• WORK REQUEST
Nothing but the lines from the one containing "- exact demo_fresh." through the end of the entries should be set down, each exactly as written.

• DATA TO USE
- Opening Delimiter -

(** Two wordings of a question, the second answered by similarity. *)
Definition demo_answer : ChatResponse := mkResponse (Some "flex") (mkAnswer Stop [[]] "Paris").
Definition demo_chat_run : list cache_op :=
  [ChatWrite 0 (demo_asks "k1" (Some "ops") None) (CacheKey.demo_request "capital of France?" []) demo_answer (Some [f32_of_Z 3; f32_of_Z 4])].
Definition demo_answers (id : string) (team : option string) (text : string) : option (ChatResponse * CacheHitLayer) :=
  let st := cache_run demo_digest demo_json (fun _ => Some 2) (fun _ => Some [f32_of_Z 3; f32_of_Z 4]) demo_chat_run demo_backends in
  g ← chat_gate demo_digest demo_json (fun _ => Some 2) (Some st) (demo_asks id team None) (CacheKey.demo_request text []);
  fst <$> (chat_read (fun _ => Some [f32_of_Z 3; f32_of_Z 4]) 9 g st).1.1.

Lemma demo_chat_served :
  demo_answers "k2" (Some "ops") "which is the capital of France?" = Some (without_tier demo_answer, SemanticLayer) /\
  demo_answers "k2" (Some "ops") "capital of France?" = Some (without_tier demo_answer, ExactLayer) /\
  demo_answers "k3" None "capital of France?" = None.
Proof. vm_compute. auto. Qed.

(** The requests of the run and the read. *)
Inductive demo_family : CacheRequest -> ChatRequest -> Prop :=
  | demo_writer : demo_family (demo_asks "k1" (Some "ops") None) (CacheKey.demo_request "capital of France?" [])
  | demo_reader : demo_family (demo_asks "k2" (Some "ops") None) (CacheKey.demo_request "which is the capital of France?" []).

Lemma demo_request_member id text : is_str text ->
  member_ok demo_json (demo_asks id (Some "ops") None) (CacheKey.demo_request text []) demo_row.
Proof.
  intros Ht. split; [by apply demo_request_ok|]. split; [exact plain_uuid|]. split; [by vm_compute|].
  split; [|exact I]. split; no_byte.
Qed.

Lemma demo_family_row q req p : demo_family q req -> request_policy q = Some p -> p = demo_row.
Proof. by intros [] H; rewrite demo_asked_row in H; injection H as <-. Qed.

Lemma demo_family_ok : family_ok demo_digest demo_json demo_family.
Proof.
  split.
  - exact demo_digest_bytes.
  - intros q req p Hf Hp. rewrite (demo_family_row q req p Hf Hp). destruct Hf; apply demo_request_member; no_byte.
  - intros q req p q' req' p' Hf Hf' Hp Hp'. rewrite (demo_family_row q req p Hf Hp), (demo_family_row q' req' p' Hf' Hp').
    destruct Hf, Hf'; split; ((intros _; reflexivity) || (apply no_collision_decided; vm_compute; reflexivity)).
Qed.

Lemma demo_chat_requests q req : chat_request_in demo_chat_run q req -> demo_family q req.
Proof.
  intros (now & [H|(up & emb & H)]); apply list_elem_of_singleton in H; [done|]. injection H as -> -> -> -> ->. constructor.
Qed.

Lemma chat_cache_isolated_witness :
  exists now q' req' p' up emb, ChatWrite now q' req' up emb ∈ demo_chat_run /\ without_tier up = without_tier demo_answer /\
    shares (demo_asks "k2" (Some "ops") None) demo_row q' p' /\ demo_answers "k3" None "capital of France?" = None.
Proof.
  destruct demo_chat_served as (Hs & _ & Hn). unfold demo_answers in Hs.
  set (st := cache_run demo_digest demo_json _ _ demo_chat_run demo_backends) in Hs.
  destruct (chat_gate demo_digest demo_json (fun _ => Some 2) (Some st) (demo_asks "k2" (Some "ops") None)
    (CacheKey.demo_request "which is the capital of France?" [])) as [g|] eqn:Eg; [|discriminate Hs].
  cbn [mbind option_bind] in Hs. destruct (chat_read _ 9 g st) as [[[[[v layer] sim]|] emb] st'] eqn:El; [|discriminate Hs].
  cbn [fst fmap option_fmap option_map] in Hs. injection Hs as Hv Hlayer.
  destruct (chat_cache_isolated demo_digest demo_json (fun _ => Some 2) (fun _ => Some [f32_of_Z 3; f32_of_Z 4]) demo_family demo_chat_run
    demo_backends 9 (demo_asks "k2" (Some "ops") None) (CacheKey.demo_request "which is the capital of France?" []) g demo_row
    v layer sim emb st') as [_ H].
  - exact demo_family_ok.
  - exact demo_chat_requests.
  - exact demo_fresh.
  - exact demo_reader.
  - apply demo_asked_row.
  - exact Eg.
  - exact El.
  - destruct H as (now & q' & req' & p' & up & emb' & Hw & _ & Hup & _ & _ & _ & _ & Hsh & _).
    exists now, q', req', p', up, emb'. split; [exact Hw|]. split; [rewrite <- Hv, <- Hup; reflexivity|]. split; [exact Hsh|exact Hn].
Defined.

- Closing Delimiter -

• EXPECTED ANSWER
  - exact demo_fresh.
  - exact demo_reader.
  - apply demo_asked_row.
  - exact Eg.
  - exact El.
  - destruct H as (now & q' & req' & p' & up & emb' & Hw & _ & Hup & _ & _ & _ & _ & Hsh & _).
    exists now, q', req', p', up, emb'. split; [exact Hw|]. split; [rewrite <- Hv, <- Hup; reflexivity|]. split; [exact Hsh|exact Hn].
Defined.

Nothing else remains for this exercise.